__ABOUT THIS TASK__: Your job is to set down the stretch of entries that opens with the line containing "intros Hs Hw Hr Hc. unfold center_image." and closes with the line containing "origin => Ok origin". Keep both end lines, copy each exactly, and add nothing.
=== AVAILABLE DATA ===
(** X14. With [odd_size=True] and the default [crop='maintain_size'], whatever
    [center_image] returns for a non-empty image has an odd number of
    columns, and with [square=True] as many rows as columns. *)
Theorem center_image_odd_size (IM : image T) (method : method_arg)
    (square : bool) (axes : bool * bool) (kw : kwargs) (out : ndarray T) :
  shift_keeps_shape -> wf IM = true ->
  (0 < nrows IM)%nat -> (0 < ncols IM)%nat ->
  center_image IM method true square axes "maintain_size" kw = Ok out ->
  Nat.odd (ncols (val out)) = true
  /\ (square = true -> nrows (val out) = ncols (val out)).
Proof.
  intros Hs Hw Hr Hc. unfold center_image.
  destruct (match method with
            | MethodName name =>
                rc <- find_origin (trim_image IM true square) name kw ;;
                Ok (Some (fst rc), Some (snd rc))
            | Coordinates origin => Ok origin
            end) as [origin|e]; [|discriminate].
  simpl bind. intros E.
  apply maintain_size_ok_shape in E; [|exact Hs|apply wf_trim_image; exact Hw].
  assert (N0 : nrows (val out) = nrows (trim_image IM true square))
    by exact (f_equal fst E).
  assert (N1 : ncols (val out) = ncols (trim_image IM true square))
    by exact (f_equal snd E).
  rewrite N0, N1. split.
  - apply trim_image_odd_cols; assumption.
  - intros ->. apply trim_image_square. left. reflexivity.
Qed.

End OddSize.

(** ** The profiles of [axis_slices] *)

Section Profiles.
Context {T : Type} `{Pixel T}.

Lemma length_sum_axis1 (a : image T) : length (sum_axis1 a) = nrows a.
Proof. unfold sum_axis1. apply length_map. Qed.

Lemma length_fold_zip (f : T -> T -> T) (rs : list (list T)) (acc : list T) :
  (forall r, In r rs -> length r = length acc) ->
  length (fold_left (zip_with f) rs acc) = length acc.
Proof.
  revert acc. induction rs as [|r rs IH]; intros acc Hr; simpl; [reflexivity|].
  assert (L : length (zip_with f acc r) = length acc).
  { rewrite length_zip_with. rewrite (Hr r (or_introl eq_refl)). lia. }
  rewrite IH; [exact L|].
  intros r' Hr'. rewrite L. apply Hr. right. exact Hr'.
Qed.

Lemma length_sum_axis0 (a : image T) :
  wf a = true -> length (sum_axis0 a) = ncols a.
Proof.
  intros Hw. unfold sum_axis0. rewrite length_fold_zip.
  - apply repeat_length.
  - intros r Hr. rewrite repeat_length. apply (proj1 (wf_rows a) Hw r Hr).
Qed.

Lemma split_index_bounds (n : nat) :
  0 <= Z.of_nat n / 2 <= split_index (Z.of_nat n)
  /\ split_index (Z.of_nat n) <= Z.of_nat n
  /\ Z.of_nat n / 2 + split_index (Z.of_nat n) = Z.of_nat n
  /\ split_index (Z.of_nat n) - Z.of_nat n mod 2 = Z.of_nat n / 2.
Proof.
  unfold split_index.
  pose proof (Z.div_mod (Z.of_nat n) 2 ltac:(lia)) as Hd.
  pose proof (Z.mod_pos_bound (Z.of_nat n) 2 ltac:(lia)) as Hm.
  assert (0 <= Z.of_nat n / 2) by (apply Z.div_pos; lia).
  lia.
Qed.

Lemma slice_to_lo (n : nat) (b : Z) : slice_lo (slice_to b) n = 0%nat.
Proof. reflexivity. Qed.

Lemma slice_to_len (n : nat) (b : Z) :
  0 <= b <= Z.of_nat n -> slice_len (slice_to b) n = Z.to_nat b.
Proof.
  intros Hb. unfold slice_len, slice_hi, slice_lo, slice_to, clip_index. simpl.
  destruct (b <? 0) eqn:E; lia.
Qed.

Lemma slice_from_lo (n : nat) (a : Z) :
  0 <= a <= Z.of_nat n -> slice_lo (slice_from a) n = Z.to_nat a.
Proof.
  intros Ha. unfold slice_lo, slice_from, clip_index. simpl.
  destruct (a <? 0) eqn:E; lia.
Qed.

(** X18. Opposite profiles have one length: the radial range cut out of the half
    height (half width, for a well-formed image) of the image, the middle
    row (column) of an odd side counted in both halves. *)
Theorem axis_slices_profile_lengths (IM : image T) (radial_range : Z * Z)
    (slice_width : Z) :
  wf IM = true ->
  let radial := slice_of (fst radial_range) (snd radial_range) in
  let r2 := Z.to_nat (split_index (Z.of_nat (nrows IM))) in
  let c2 := Z.to_nat (split_index (Z.of_nat (ncols IM))) in
  length (top_profile IM radial_range slice_width) = slice_len radial r2
  /\ length (bottom_profile IM radial_range slice_width) = slice_len radial r2
  /\ length (left_profile IM radial_range slice_width) = slice_len radial c2
  /\ length (right_profile IM radial_range slice_width) = slice_len radial c2.
Proof.
  intros Hw radial r2 c2.
  unfold top_profile, bottom_profile, left_profile, right_profile, axis_slices.
  destruct radial_range as [rmin rmax]. cbv zeta. simpl fst in *. simpl snd in *.
  fold (split_index (Z.of_nat (nrows IM))). fold (split_index (Z.of_nat (ncols IM))).
  destruct (split_index_bounds (nrows IM)) as [R0 [R1 [R2 R3]]].
  destruct (split_index_bounds (ncols IM)) as [C0 [C1 [C2 C3]]].
  rewrite R3, C3.
  rewrite !length_take, !length_rev, !length_sum_axis1.
  rewrite !length_sum_axis0 by (apply wf_getitem; exact Hw).
  rewrite !nrows_getitem, !ncols_getitem. simpl fst. simpl snd.
  rewrite !slice_to_len by lia. rewrite !slice_from_len by lia.
  fold r2 c2. fold radial.
  replace (Z.to_nat (Z.of_nat (nrows IM) - Z.of_nat (nrows IM) / 2)) with r2
    by (unfold r2; lia).
  replace (Z.to_nat (Z.of_nat (ncols IM) - Z.of_nat (ncols IM) / 2)) with c2
    by (unfold c2; lia).
  auto.
Qed.

End Profiles.

Section ProfileContent.
Context {T : Type} `{Pixel T}.

Lemma nth_sum_axis1_getitem (IM : image T) (s : slice * slice) (i : nat) :
  (i < slice_len (fst s) (nrows IM))%nat ->
  nth i (sum_axis1 (getitem IM s)) zero
  = fold_left add
      (take (snd s) (nth (slice_lo (fst s) (nrows IM) + i) (rows IM) [])) zero.
Proof.
  intros Hi. unfold sum_axis1, getitem. simpl rows.
  set (g := fun r : list T => fold_left add r zero).
  assert (L : length (take (fst s) (rows IM)) = slice_len (fst s) (nrows IM))
    by apply length_take.
  rewrite (nth_indep _ zero (g (take (snd s) [])))
    by (rewrite !length_map, L; exact Hi).
  rewrite map_nth. rewrite map_nth. unfold g. f_equal. f_equal.
  apply nth_take. exact Hi.
Qed.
===
__TASK OUTPUT__:
  intros Hs Hw Hr Hc. unfold center_image.
  destruct (match method with
            | MethodName name =>
                rc <- find_origin (trim_image IM true square) name kw ;;
                Ok (Some (fst rc), Some (snd rc))
            | Coordinates origin => Ok origin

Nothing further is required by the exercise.